Every year, the Village of Saranac Lake builds a massive ice palace for its winter carnival. A couple of weeks before the carnival starts, crews from the I.P.W., Ice Palace Workers, cut blocks of ice two foot by four foot from nearby Lake Flower and pile them, some years, 60 feet high, 90 feet long and 30 feet wide. It comes complete with thrones, tunnels, mazes and more.
"Really nice. I like the theme they have behind it. It's great for the kids. It's something special," Saranac Lake resident Rich Gaudete said.
This year's theme is Space Alien Invasion. Inside of the ice palace, there's all sorts of ice sculptures of aliens and guns and outside of it things like UFOs and even a spaceship.
"It's a fun theme. We get people to dress up as aliens. There's a lot of things you can do with that theme," I.P.W. and Carnival Committee member Jeff Branch said.
"Very impressive," Richard Zimmerman of Rochester said. "Even on the spaceship out front, it's got dials chipped right into it. It's very impressive, the details."
Details that look even more impressive at night. There's hundreds of lights that make the palace glow. People say it's an amazing sight.
"I am totally impressed that somebody could do such an amazing ice sculpture. I thought it was great," Tara Burke of Buskirk, New York said.
"I like the green stuff on it," young Ethan Edwards of Tupper Lake added. "I like the alien theme. I just wanted to come see the theme this year."
And believe it or not, even with the warm weather, crews say they pretty much worked uninterrupted with only two rain days and the palace was never in jeopardy.
"Last year we were spoiled," Branch said. "We had a great year, but there's been many years where we've actually had to tear down the castle and put it back up. But we'll never go without a castle."
And the 10,000 or so people who'll walk through it this year are very happy that's the case.

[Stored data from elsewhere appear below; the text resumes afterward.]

(** C15 (decimals are stored exactly).  A decimal written into a scaled column, as a
    number under a sign of its own or as text between blanks, is stored as its exact
    count of minor units when its decimal places fit the column, and is refused,
    never rounded, when they do not. *)
Theorem decimal_stored_exactly env d scale plus a b :
  decimal_ok d → 0 <= scale <= 18 → forallb is_whitespace a = true → forallb is_whitespace b = true →
  let text := a ++ (sign_text plus d ++ unsigned_text d) ++ b in
  ∃ number : Expr Payload, numeric_text_literal (string_literal text) = Ok (Some number) ∧
  (places d <= scale → i64_min <= units d scale <= i64_max →
   (∃ e, scale_decimal_literal (signed_literal plus d) scale = Ok (Some e) ∧ eval env e = Some (SqlInt (units d scale))) ∧
   (∃ e, scale_decimal_literal number scale = Ok (Some e) ∧ eval env e = Some (SqlInt (units d scale)))) ∧
  (scale < places d →
   is_ok (scale_decimal_literal (signed_literal plus d) scale) = false ∧ is_ok (scale_decimal_literal number scale) = false).
Proof.
  intros Hd Hs Ha Hb text. exists (number_literal (signed_digits (negative d) (unsigned_text d))). split.
  - unfold numeric_text_literal. cbn [single_quoted_literal string_literal]. subst text. by rewrite quoted_reads.
  - destruct (scale_number env (negative d) (signed_literal plus d) d scale [] Hd Hs eq_refl) as [H1 H2].
    { left. unfold signed_literal. destruct (negative d); [done|]. by destruct plus. }
    destruct (scale_number env (negative d) _ d scale _ Hd Hs eq_refl (or_intror (conj eq_refl eq_refl))) as [H3 H4].
    split; [intros Hp Hr; split; [by apply H1|by apply H3]|intros Hp; split; [by apply H2|by apply H4]].
Qed.

(** ** The text of a stored value *)

(** [numeric_out] of a number of minor units. *)
Definition numeric_out (z scale : Z) : Decimal :=
  {| negative := z <? 0; whole := dec (Z.abs z / 10 ^ scale); point := true;
     fraction := dec_pad (Z.to_nat scale) (Z.abs z mod 10 ^ scale) |}.

Lemma printf_decimal scale sign whole fraction :
  0 < scale <= 18 → 0 <= whole → 0 <= fraction →
  sql_printf None (lit "%s%d.%0" ++ dec scale ++ lit "d") [SqlText sign; SqlInt whole; SqlInt fraction] =
  Some (sign ++ dec whole ++ lit "." ++ dec_pad (Z.to_nat scale) fraction).
Proof.
  intros Hs Hw Hf. assert (dec_signed whole = dec whole) as Hd by (unfold dec_signed; by replace (whole <? 0) with false by lia).
  assert (In scale [1; 2; 3; 4; 5; 6; 7; 8; 9; 10; 11; 12; 13; 14; 15; 16; 17; 18]) as Hin by (cbn; lia).
  assert (Hstep : ∀ d w, d = lit "%s%d.%0" ++ dec w ++ lit "d" → sql_printf None d [SqlText sign; SqlInt whole; SqlInt fraction] =
    app sign <$> (app (dec whole) <$> sql_printf None (lit ".%0" ++ dec w ++ lit "d") [SqlInt fraction])).
  { intros d w ->. rewrite <- Hd. reflexivity. }
  rewrite (Hstep _ scale eq_refl).
  assert (sql_printf None (lit ".%0" ++ dec scale ++ lit "d") [SqlInt fraction] = Some (lit "." ++ dec_pad (Z.to_nat scale) fraction)) as ->; [|done].
  assert (sql_printf None (lit ".%0" ++ dec scale ++ lit "d") [SqlInt fraction] =
    cons 46 <$> (if 0 <=? fraction then app (pad_to scale (dec fraction)) <$> Some [] else None)) as ->.
  { repeat (destruct Hin as [<-|Hin]; [reflexivity|]). done. }
  replace (0 <=? fraction) with true by lia. cbn [fmap option_fmap option_map]. by rewrite app_nil_r.
Qed.

Lemma eval_case_when env c (t e : Expr Payload) b :
  eval env c = Some (sql_bool b) → eval env (case_when c t (Some e)) = if b then eval env t else eval env e.
Proof. intros Hc. cbn [eval case_when]. rewrite Hc. by destruct b. Qed.

Lemma render_eval env value z scale :
  0 < scale <= 18 → eval env value = Some (SqlInt z) → i64_min < z <= i64_max →
  eval env (render_minor_units_as_text value scale) =
  Some (SqlText ((if z <? 0 then [45] else []) ++ unsigned_text (numeric_out z scale))).
Proof.
  intros Hs Hv Hz. unfold render_minor_units_as_text. rewrite (eval_case_when _ _ _ _ false).
  2: { cbn [eval]. by rewrite Hv. }
  pose proof (power_bounds scale ltac:(lia)) as Hp. set (F := 10 ^ scale) in *.
  assert (Habs : eval env (simple_function_expr (lit "abs") [value]) = Some (SqlInt (Z.abs z))).
  { rewrite eval_simple_function1, Hv. change (sql_int (Z.abs z) = Some (SqlInt (Z.abs z))). apply sql_int_in. unfold i64_min, i64_max in *. lia. }
  assert (Hf : eval (Payload := Payload) env (number_literal (dec (power_of_ten scale))) = Some (SqlInt F)) by (apply eval_power; lia).
  rewrite eval_simple_function4. change (eval env (string_literal ?t)) with (Some (SqlText t)). cbn [mbind option_bind].
  assert (eval env (case_when (EBinaryOp value BLt (number_literal (lit "0"))) (string_literal (lit "-")) (Some (string_literal []))) =
    Some (SqlText (if z <? 0 then [45] else []))) as ->.
  { rewrite (eval_case_when _ _ _ _ (z <? 0)); [by destruct (z <? 0)|]. by rewrite (eval_binary _ _ _ _ (SqlInt z) (SqlInt 0)). }
  cbn [mbind option_bind]. rewrite (eval_binary _ _ _ _ _ _ Habs Hf), (eval_binary _ _ _ _ _ _ Habs Hf). cbn [binary on_ints].
  replace (F =? 0) with false by lia. rewrite Z.quot_div_nonneg, Z.rem_mod_nonneg by lia.
  assert (0 <= Z.abs z / F <= Z.abs z) by (split; [apply Z.div_pos; lia|apply Z.div_le_upper_bound; nia]).
  pose proof (Z.mod_pos_bound (Z.abs z) F ltac:(lia)).
  rewrite !sql_int_in by (unfold i64_min, i64_max in *; lia). cbn [mbind option_bind].
  change (call (lit "printf") (SqlText ?f :: ?args)) with (SqlText <$> sql_printf None f args).
  rewrite printf_decimal by lia. done.
Qed.

Lemma numeric_out_ok z scale : 0 < scale <= 18 → decimal_ok (numeric_out z scale) ∧ places (numeric_out z scale) = scale ∧ units (numeric_out z scale) scale = z.
Proof.
  intros Hs. pose proof (power_bounds scale ltac:(lia)) as Hp.
  assert (0 <= Z.abs z / 10 ^ scale) by (apply Z.div_pos; lia). pose proof (Z.mod_pos_bound (Z.abs z) (10 ^ scale) ltac:(lia)).
  assert (Hl : Z.of_nat (length (dec_pad (Z.to_nat scale) (Z.abs z mod 10 ^ scale))) = scale)
    by (rewrite dec_pad_length; [lia|lia|rewrite Z2Nat.id by lia; lia]).
  split_and!.
  - unfold decimal_ok, numeric_out; cbn. split_and!; [by apply dec_digits|by apply dec_pad_digits; lia| |done].
    intros [Hnil _]%app_eq_nil. by apply dec_nonempty in Hnil.
  - done.
  - unfold units, places, numeric_out; cbn [negative whole fraction]. rewrite Hl, Z.sub_diag, digits_value_app, dec_value, dec_pad_value, Hl by lia.
    pose proof (Z.div_mod (Z.abs z) (10 ^ scale) ltac:(lia)). destruct (z <? 0) eqn:E; lia.
Qed.

(** C16 (a stored value prints and reads back).  The text a stored count of minor
    units is rendered as is PostgreSQL's, the sign, the whole part and exactly as many
    places as the scale; and written back into the column, that text is the same
    count.  The least 64-bit integer, which has no absolute value, is apart. *)
Theorem minor_units_text_round_trip env env' value z scale :
  0 < scale <= 18 → eval env value = Some (SqlInt z) → i64_min < z <= i64_max →
  let text := sign_text false (numeric_out z scale) ++ unsigned_text (numeric_out z scale) in
  eval env (render_minor_units_as_text value scale) = Some (SqlText text) ∧
  ∃ number e, numeric_text_literal (string_literal text) = Ok (Some number) ∧
    scale_decimal_literal number scale = Ok (Some e) ∧ eval (Payload := Payload) env' e = Some (SqlInt z).
Proof.
  intros Hs Hv Hz text. split; [by apply render_eval|].
  destruct (numeric_out_ok z scale Hs) as (Hok & Hplaces & Hunits).
  exists (number_literal (signed_digits (negative (numeric_out z scale)) (unsigned_text (numeric_out z scale)))).
  destruct (scale_number env' _ _ (numeric_out z scale) scale _ Hok ltac:(lia) eq_refl (or_intror (conj eq_refl eq_refl))) as [H1 _].
  destruct H1 as (e & He & Hev); [lia|rewrite Hunits; lia|]. exists e. split_and!; [|done|by rewrite Hev, Hunits].
  unfold numeric_text_literal. cbn [single_quoted_literal string_literal]. subst text.
  pose proof (quoted_reads false (numeric_out z scale) [] [] Hok eq_refl eq_refl) as Hq. rewrite app_nil_r in Hq. cbn [app] in Hq. by rewrite Hq.
Qed.

(** ** Booleans *)

Definition boolean_words (b : bool) : list string :=
  if b then ["t"; "tr"; "tru"; "true"; "y"; "ye"; "yes"; "on"; "1"]%string
  else ["f"; "fa"; "fal"; "fals"; "false"; "n"; "no"; "of"; "off"; "0"]%string.

Lemma prefix_cases v w n :
  prefix_of v w n = true → In v (map (λ k, take k (lit w)) (seq n (S (length (lit w)) - n))).
Proof.
  unfold prefix_of, starts_with. intros [Hn Hw]%andb_true_iff. apply Nat.leb_le in Hn.
  destruct (strip_prefix v (lit w)) as [t|] eqn:E; [|done]. apply strip_prefix_Some in E. rewrite E. apply in_map_iff. exists (length v). split.
  - by rewrite take_app_length.
  - apply in_seq. rewrite length_app. lia.
Qed.

Ltac prefix_word H := apply andb_true_iff in H as [_ H]; apply prefix_cases in H; cbn in H; repeat (destruct H as [<-|H]; [reflexivity|]); done.

(** The words of a boolean.  The text of a boolean is read as true or as false
    exactly when, blanks and case apart, it is one of the words [boolin] reads so. *)
Lemma postgres_bool_words text b :
  postgres_bool text = Some b ↔ one_of (to_ascii_lowercase (trim text)) (boolean_words b) = true.
Proof.
  unfold postgres_bool. set (v := to_ascii_lowercase (trim text)). clearbody v. split.
  - destruct v as [|c v]; [done|]. cbn [head mbind option_bind].
    destruct (_ && prefix_of _ "true" _) eqn:E1; [intros [= <-]; prefix_word E1|].
    destruct (_ && prefix_of _ "false" _) eqn:E2; [intros [= <-]; prefix_word E2|].
    destruct (_ && prefix_of _ "yes" _) eqn:E3; [intros [= <-]; prefix_word E3|].
    destruct (_ && prefix_of _ "no" _) eqn:E4; [intros [= <-]; prefix_word E4|].
    destruct (_ && prefix_of _ "on" _) eqn:E5; [intros [= <-]; prefix_word E5|].
    destruct (_ && prefix_of _ "off" _) eqn:E6; [intros [= <-]; prefix_word E6|].
    destruct ((c =? 49) && _) eqn:E7; [intros [= <-]; bools; destruct v; [|done]; by replace c with 49 by lia|].
    destruct ((c =? 48) && _) eqn:E8; [intros [= <-]; bools; destruct v; [|done]; by replace c with 48 by lia|done].
  - unfold one_of. rewrite existsb_exists. intros (w & Hw & He). apply str_eqb_eq in He as ->.
    destruct b; cbn in Hw; repeat (destruct Hw as [<-|Hw]; [reflexivity|]); done.
Qed.

(** ** Defaults at scale zero *)

(** A default of a column without a scale is rounded as PostgreSQL rounds it, where
    something stands before the point and the whole part is below the largest
    64-bit integer. *)
Lemma round_literal_rounds env d :
  decimal_ok d → whole d ≠ [] → digits_value (whole d) < i64_max →
  ∃ e r, round_literal_to_integer (if negative d then EUnaryOp UMinus (number_literal (unsigned_text d)) else number_literal (unsigned_text d)) = Some e ∧
    eval (Payload := Payload) env e = Some (SqlInt r) ∧ rounds_half_away ((if negative d then -1 else 1) * digits_value (whole d ++ fraction d)) (10 ^ places d) r.
Proof.
  intros Hd Hne Hmax. pose proof Hd as (Hw & Hf & _ & _).
  assert (Hsn : signed_number false (if negative d then EUnaryOp UMinus (number_literal (unsigned_text d)) else number_literal (Payload := Payload) (unsigned_text d)) =
    Some (negative d, unsigned_text d)) by (by destruct (negative d)).
  unfold round_literal_to_integer. rewrite Hsn. cbn [mbind option_bind]. rewrite no_exponent by (by apply unsigned_plain). rewrite unsigned_split by done.
  pose proof (digits_value_bound (whole d) Hw) as Hwb. pose proof (digits_value_bound (fraction d) Hf) as Hfb. fold (places d) in Hfb.
  assert (Hpow : 1 <= 10 ^ places d) by (pose proof (Z.pow_pos_nonneg 10 (places d)); unfold places in *; lia).
  rewrite digits_value_app. fold (places d). destruct (forallb (Z.eqb 48) (fraction d)) eqn:Ez.
  - assert (digits_value (fraction d) = 0) as Hz.
    { assert (fraction d = replicate (length (fraction d)) 48 ++ []) as ->; [|by rewrite digits_value_zeros]. rewrite app_nil_r.
      clear -Ez. induction (fraction d) as [|c f IH]; [done|]. cbn [forallb length replicate] in *. apply andb_true_iff in Ez as [Hc Ez]. apply Z.eqb_eq in Hc as <-. f_equal. by apply IH. }
    exists (number_literal (signed_digits (negative d) (whole d))), (if negative d then - digits_value (whole d) else digits_value (whole d)).
    split; [done|]. split.
    + cbn [eval number_literal]. rewrite parse_i64_signed; [done|done|done|]. unfold i64_min, i64_max in *. destruct (negative d); lia.
    + rewrite Hz. unfold rounds_half_away. destruct (negative d); split; nia.
  - destruct (fraction d) as [|c f] eqn:Ef; [done|]. rewrite all_digits_cons in Hf. apply andb_true_iff in Hf as [Hc Hf].
    assert (parse_i64 (whole d) = Some (digits_value (whole d))) as ->
      by (apply (parse_i64_signed false); [done|done|unfold i64_min, i64_max in *; lia]).
    cbn [mbind option_bind]. set (W := digits_value (whole d)) in *. set (F := digits_value (c :: f)) in *.
    assert (Hr : (if 53 <=? c then wrapping_add_i64 W 1 else W) = if 53 <=? c then W + 1 else W).
    { destruct (53 <=? c); [|done]. unfold wrapping_add_i64, i64_min, i64_max in *. rewrite Z.mod_small by lia. lia. }
    rewrite Hr. set (R := if 53 <=? c then W + 1 else W).
    assert (Hhalf : if 53 <=? c then 10 ^ places d <= 2 * F else 2 * F < 10 ^ places d).
    { subst F. rewrite digits_value_cons. pose proof (digits_value_bound f Hf) as Hb. unfold places. rewrite Ef, length_cons, Nat2Z.inj_succ, Z.pow_succ_r by lia.
      set (T := 10 ^ Z.of_nat (length f)) in *. unfold digit_value, is_ascii_digit in *. destruct (53 <=? c) eqn:Ec; nia. }
    exists (number_literal (if negative d then lit "-" ++ dec_signed R else dec_signed R)), (if negative d then - R else R).
    assert (0 <= R <= i64_max) by (subst R; destruct (53 <=? c); lia).
    assert (Hds : dec_signed R = dec R) by (unfold dec_signed; by replace (R <? 0) with false by lia).
    split; [done|]. split.
    + cbn [eval number_literal]. rewrite Hds. assert ((if negative d then lit "-" ++ dec R else dec R) = signed_digits (negative d) (dec R)) as -> by (by destruct (negative d)).
      rewrite parse_i64_signed; [by rewrite dec_value by lia|apply dec_nonempty|by apply dec_digits; lia|].
      rewrite dec_value by lia. unfold i64_min, i64_max in *. destruct (negative d); lia.
    + unfold rounds_half_away. subst R. destruct (negative d), (53 <=? c); split; nia.
Qed.
End Facts.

There are events all week at the carnival, but Saturday at 1 p.m., there's a huge parade through downtown and then Sunday night, the festivities wrap up with a slide show of the week's events and another fireworks show over the castle.
Once the carnival ends Sunday night, the palace will stand for another week or two before crews tear it down. The chunks go back into the lake and sort of recycle for the following year.